From the entries that follow, copy exactly the lines beginning at the line holding "gate_row now (resolved_status" and continuing through the line holding "split; [|by rw /= insert_insert_eq].".
------------------------------------------------
(** One turn of the loop. *)
Lemma fail_one_run w reason id ids n j :
  consistent w.(w_db) → w.(w_db).(jobs) !! id = Some j → j.(j_status) = "DISPATCHED" →
  ∃ w', fail_dispatched reason (id :: ids) n w = fail_dispatched reason ids (S n) w' ∧
    consistent w'.(w_db) ∧ w'.(w_now) = w.(w_now) ∧
    w'.(w_db).(jobs) = <[id := failed_row w.(w_now) reason j]> w.(w_db).(jobs) ∧
    w'.(w_db).(agents) = w.(w_db).(agents) ∧ w'.(w_db).(events) = w.(w_db).(events) ∧
    w'.(w_db).(event_seq) = w.(w_db).(event_seq) ∧ w'.(w_out) = w.(w_out) ∧
    w'.(w_db).(recovery_intents) = w.(w_db).(recovery_intents).
Proof.
  intros Hc Hj Hst.
  set (g := λ j : Job, j_status j == "DISPATCHED").
  assert (Hup : (update_job id g (set_j_error_reason (Some reason)) : M CcbdError nat) w =
    (Ok 1%nat, set_db (set_jobs (<[id := set_j_error_reason (Some reason) j]> w.(w_db).(jobs))
                         w.(w_db)) w)).
  { apply update_job_hit; [done|]. by apply bool_decide_true. }
  assert (Hc1 : consistent ((update_job id g (set_j_error_reason (Some reason))
                               : M CcbdError nat) w).2.(w_db)).
  { assert (Hs : preserves consistent (update_job id g (set_j_error_reason (Some reason))
                               : M CcbdError nat)) by (unfold g; eauto with respects).
    by apply Hs. }
  rw Hup in Hc1. simpl in Hc1.
  set (j1 := set_j_error_reason (Some reason) j) in *.
  assert (Hadm : gate_admits (set_jobs (<[id := j1]> w.(w_db).(jobs)) w.(w_db)) id Dispatched
                   Failed j1).
  { split; [apply lookup_insert_eq|]. by repeat split; try constructor. }
  eexists. split; [simpl; rw (bind_ok _ _ _ _ _ Hup) /=|].
  - erewrite bind_ok; [reflexivity|]. apply (transit_job_state_commit _ _ j1); [done| |].
    + apply (wf_job_key _ (proj1 Hc) _ _ Hj).
    + apply (wf_job_agent _ (proj1 Hc) _ _ Hj).
  - rw set_db_twice. simpl. split; [by apply consistent_gate_db|].
    by rw insert_insert_eq.
Qed.
Lemma signalled_reply_pure source agent_id j reply w :
  ∃ r, signalled_reply source agent_id j reply w = (r, w).
Proof.
  unfold signalled_reply. destruct reply; [by eexists|].
  unfold mbind, M_bind. destruct (collect_reply_pure agent_id (j_dispatched_at_seq_id j)
    (j_prompt_text j) w) as [[t|e] ->]; by eexists.
Qed.

Lemma late_stuck_pure agent_id prev w : ∃ o, late_stuck_job agent_id prev w = (Ok o, w).
Proof.
  unfold late_stuck_job, query_dispatched_job_for_agent_sync,
    late_health_completion_stuck_allows_terminal. run_m.
  destruct (_ == _); [|by eexists]. destruct (head _); [|by eexists].
  destruct (latest_state_change_payload _ _); by eexists.
Qed.

(** The job id of the last idle marker an agent printed since a dispatch. *)
Definition latest_marker (agent_id : string) (seq : option Z) (db : Db) : option string :=
  foldl (λ marker payload,
           match extract_ah_idle_marker_job_id (chunk_text payload) with
           | Some job_id => Some job_id
           | None => marker
           end) None (output_chunks agent_id (default 0 seq) db).

Lemma latest_marker_run agent_id seq w :
  latest_ah_idle_marker_job_id agent_id seq w = (Ok (latest_marker agent_id seq w.(w_db)), w).
Proof. done. Qed.

End Reads.

(** ** What leaves the job table alone *)

Definition jobs_kept (db db' : Db) : Prop := db'.(jobs) = db.(jobs).

#[global] Instance jobs_kept_preorder : PreOrder jobs_kept.
Proof. split; [by intros db|]. unfold jobs_kept. by intros x y z -> ->. Qed.

Section Kept.
Context {EXT : Externals}.

Lemma kept_update_agent {E} id guard f : respects jobs_kept (update_agent id guard f : M E nat).
Proof. intros w. unfold update_agent. by destruct (update_row _ _ _ _). Qed.

Lemma kept_insert_event ctx agent_id ty payload :
  respects jobs_kept (insert_event_null ctx agent_id ty payload).
Proof.
  intros w. unfold insert_event_null, map_err, insert_event_row. simpl.
  by destruct (agents _ !! _).
Qed.
#[local] Hint Resolve kept_update_agent kept_insert_event : respects.

Lemma kept_denied agent_id job_id message :
  respects jobs_kept (insert_evidence_denied_event agent_id job_id message).
Proof. unfold insert_evidence_denied_event. solve_respects. Qed.

Lemma kept_deferral agent_id job_id reply prev ver :
  respects jobs_kept (handle_completion_deferral_sync agent_id job_id reply prev ver).
Proof.
  unfold handle_completion_deferral_sync, has_completion_deferred_event,
    insert_completion_deferred_event. solve_respects.
Qed.

End Kept.
#[export] Hint Resolve kept_update_agent kept_insert_event kept_denied kept_deferral : respects.

(** ** Resolution of the job *)

Section Resolve.
Context {EXT : Externals}.

Definition resolved_status (cancel : bool) : JobStatus := if cancel then Cancelled else Completed.
Definition resolved_row (now : Z) (cancel : bool) (reply : string) (j : Job) : Job :=
  gate_row now (resolved_status cancel) (set_j_reply_text (Some reply) j).

Lemma resolve_job_run w job_id j reply cancel :
  w.(w_db).(jobs) !! job_id = Some j → j.(j_status) = "DISPATCHED" → j.(j_id) = job_id →
  is_Some (w.(w_db).(agents) !! j.(j_agent_id)) →
  ∃ w', resolve_job job_id reply cancel w = (Ok tt, w') ∧
    w'.(w_db).(jobs) = <[job_id := resolved_row w.(w_now) cancel reply j]> w.(w_db).(jobs) ∧
    w'.(w_db).(agents) = w.(w_db).(agents) ∧ w'.(w_db).(events) = w.(w_db).(events) ∧
    w'.(w_db).(event_seq) = w.(w_db).(event_seq) ∧ w'.(w_now) = w.(w_now).
Proof.
  intros Hj Hst Hid Hfk. set (j1 := set_j_reply_text (Some reply) j).
  set (db1 := set_jobs (<[job_id := j1]> w.(w_db).(jobs)) w.(w_db)).
  set (reason := if cancel then "cancelled" else "completed").
  exists (set_db (gate_db w.(w_now) job_id Dispatched (resolved_status cancel) reason j1 db1) w).
  split; [|by rw /= insert_insert_eq].
  assert (Hgate : transit_job_state job_id Dispatched (resolved_status cancel) reason
    (set_db db1 w) = (Ok tt, set_db (gate_db w.(w_now) job_id Dispatched (resolved_status cancel)
                                       reason j1 db1) w)).
  { apply (transit_job_state_commit (set_db db1 w) _ j1); [|done..].
    split; [apply lookup_insert_eq|]. destruct cancel; by repeat split; try constructor. }
  unfold resolve_job. erewrite bind_ok; [by rw ret_run|].
  destruct cancel; unfold mark_job_cancelled_conn_sync, mark_job_completed_conn_sync;
    (erewrite bind_ok; [cbv beta|apply update_job_hit; [done|by apply bool_decide_true]]);
    simpl; erewrite bind_ok; first [by rw ret_run|exact Hgate].
Qed.

End Resolve.

(** ** Completion signals *)

Section Signals.
Context {EXT : Externals}.

(** The agent's dispatched job, as the queries see it. *)
Definition current_job (agent_id : string) (db : Db) : option Job :=
  head (order_by dispatched_le (agent_jobs agent_id "DISPATCHED" db)).

(** What a completion signal may do to jobs: nothing, or resolve the agent's
    dispatched job, with its required evidence in the table, as the agent
    becomes idle; a job whose cancellation was requested becomes CANCELLED and
    not COMPLETED. *)
Definition signal_post {A} (w : World) (agent_id : string) (outcome : A → nat)
    (r : Result A CcbdError * World) : Prop :=
  let db' := r.2.(w_db) in
  db'.(jobs) = w.(w_db).(jobs) ∨
  ∃ o j reply a', r.1 = Ok o ∧ outcome o = 1%nat ∧
    current_job agent_id w.(w_db) = Some j ∧ evidence_satisfied w.(w_db) agent_id j ∧
    db'.(jobs) = <[j.(j_id) := resolved_row w.(w_now) j.(j_cancel_requested) reply j]>
                   w.(w_db).(jobs) ∧
    db'.(agents) !! agent_id = Some a' ∧ a'.(a_state) = STATE_IDLE.

(** The same of a transaction's body: what is rolled back does not count. *)
Definition body_post (w : World) (agent_id : string)
    (r : Result (TxEnd MarkerMatchedSyncOutcome) CcbdError * World) : Prop :=
  match r with
  | (Ok (Commit o), w') => signal_post w agent_id ms_changes (Ok o, w')
  | _ => True
  end.

Lemma transaction_signal w agent_id body :
  body_post w agent_id (body w) → signal_post w agent_id ms_changes (transaction body w).
Proof.
  unfold transaction, body_post. destruct (body w) as [[[o|o]|e] w']; [done|by left..].
Qed.

Lemma body_kept w agent_id body : respects jobs_kept body → body_post w agent_id (body w).
Proof.
  intros Hk. specialize (Hk w). unfold body_post.
  destruct (body w) as [[[o|o]|e] w']; [by left|done..].
Qed.

(** The last part of the three signals: the compare-and-set, and on success the
    job and the event. *)
Definition finish_prog (agent_id : string) (guard : Agent → bool) (f : Z → Agent → Agent)
    (djr : option (string * string * bool)) (ctx : string) (payload : Value) :
    M CcbdError (TxEnd MarkerMatchedSyncOutcome) :=
  now ← asks w_now;
  changes ← update_agent agent_id guard (f now);
  when (changes == 1%nat) (
    match djr with
    | Some (job_id, reply_text, cancel_requested) => resolve_job job_id reply_text cancel_requested
    | None => mret tt
    end;;
    insert_event_null ctx agent_id "state_change" payload;;
    mret tt);;
  mret (Commit (MkMarkerMatchedSyncOutcome changes None None)).

Lemma finish_none_kept agent_id guard f ctx payload :
  respects jobs_kept (finish_prog agent_id guard f None ctx payload).
Proof. unfold finish_prog. solve_respects. Qed.

Lemma finish_some_post w agent_id a guard f j reply ctx payload :
  db_wf w.(w_db) → w.(w_db).(agents) !! agent_id = Some a →
  (∀ b, (f w.(w_now) b).(a_state) = STATE_IDLE) →
  current_job agent_id w.(w_db) = Some j → evidence_satisfied w.(w_db) agent_id j →
  body_post w agent_id
    (finish_prog agent_id guard f (Some (j.(j_id), reply, j.(j_cancel_requested))) ctx payload w).
Proof.
  intros Hwf Ha Hf Hcur Hev. unfold finish_prog. step_pure.
  apply agent_jobs_head in Hcur as Hrow; [|done]. destruct Hrow as (Hj & Hag & Hst).
  destruct (guard a) eqn:Hg; cycle 1.
  { rw (bind_ok _ _ _ _ _ (update_agent_miss w _ _ _ a Ha Hg)). cbv beta. by left. }
  rw (bind_ok _ _ _ _ _ (update_agent_hit w _ _ _ a Ha Hg)). cbn [when bool_decide].
  set (w1 := set_db _ w).
  destruct (resolve_job_run w1 j.(j_id) j reply j.(j_cancel_requested))
    as (w2 & Hrun & Hjobs & Hags & _ & _ & Hnow); try done.
  { rw /= Hag. by apply lookup_insert_is_Some'; left. }
  rw bool_decide_true //. unfold when.
  erewrite (bind_ok (_ ≫= _)); [cbv beta|rw (bind_ok _ _ _ _ _ Hrun); cbv beta;
    erewrite bind_ok; [apply ret_run|apply insert_event_null_run; rw Hags /=; by rw lookup_insert_eq]].
  rw ret_run. right. eexists _, j, reply, (f w.(w_now) a).
  split; [reflexivity|]. split; [done|]. split; [done|]. split; [done|]. split; [exact Hjobs|].
  split; [|apply Hf]. cbn [snd w_db set_db]. rw post_event_agents Hags. apply lookup_insert_eq.
Qed.

End Signals.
------------------------------------------------
_Solution for this problem_
  gate_row now (resolved_status cancel) (set_j_reply_text (Some reply) j).

Lemma resolve_job_run w job_id j reply cancel :
  w.(w_db).(jobs) !! job_id = Some j → j.(j_status) = "DISPATCHED" → j.(j_id) = job_id →
  is_Some (w.(w_db).(agents) !! j.(j_agent_id)) →
  ∃ w', resolve_job job_id reply cancel w = (Ok tt, w') ∧
    w'.(w_db).(jobs) = <[job_id := resolved_row w.(w_now) cancel reply j]> w.(w_db).(jobs) ∧
    w'.(w_db).(agents) = w.(w_db).(agents) ∧ w'.(w_db).(events) = w.(w_db).(events) ∧
    w'.(w_db).(event_seq) = w.(w_db).(event_seq) ∧ w'.(w_now) = w.(w_now).
Proof.
  intros Hj Hst Hid Hfk. set (j1 := set_j_reply_text (Some reply) j).
  set (db1 := set_jobs (<[job_id := j1]> w.(w_db).(jobs)) w.(w_db)).
  set (reason := if cancel then "cancelled" else "completed").
  exists (set_db (gate_db w.(w_now) job_id Dispatched (resolved_status cancel) reason j1 db1) w).
  split; [|by rw /= insert_insert_eq].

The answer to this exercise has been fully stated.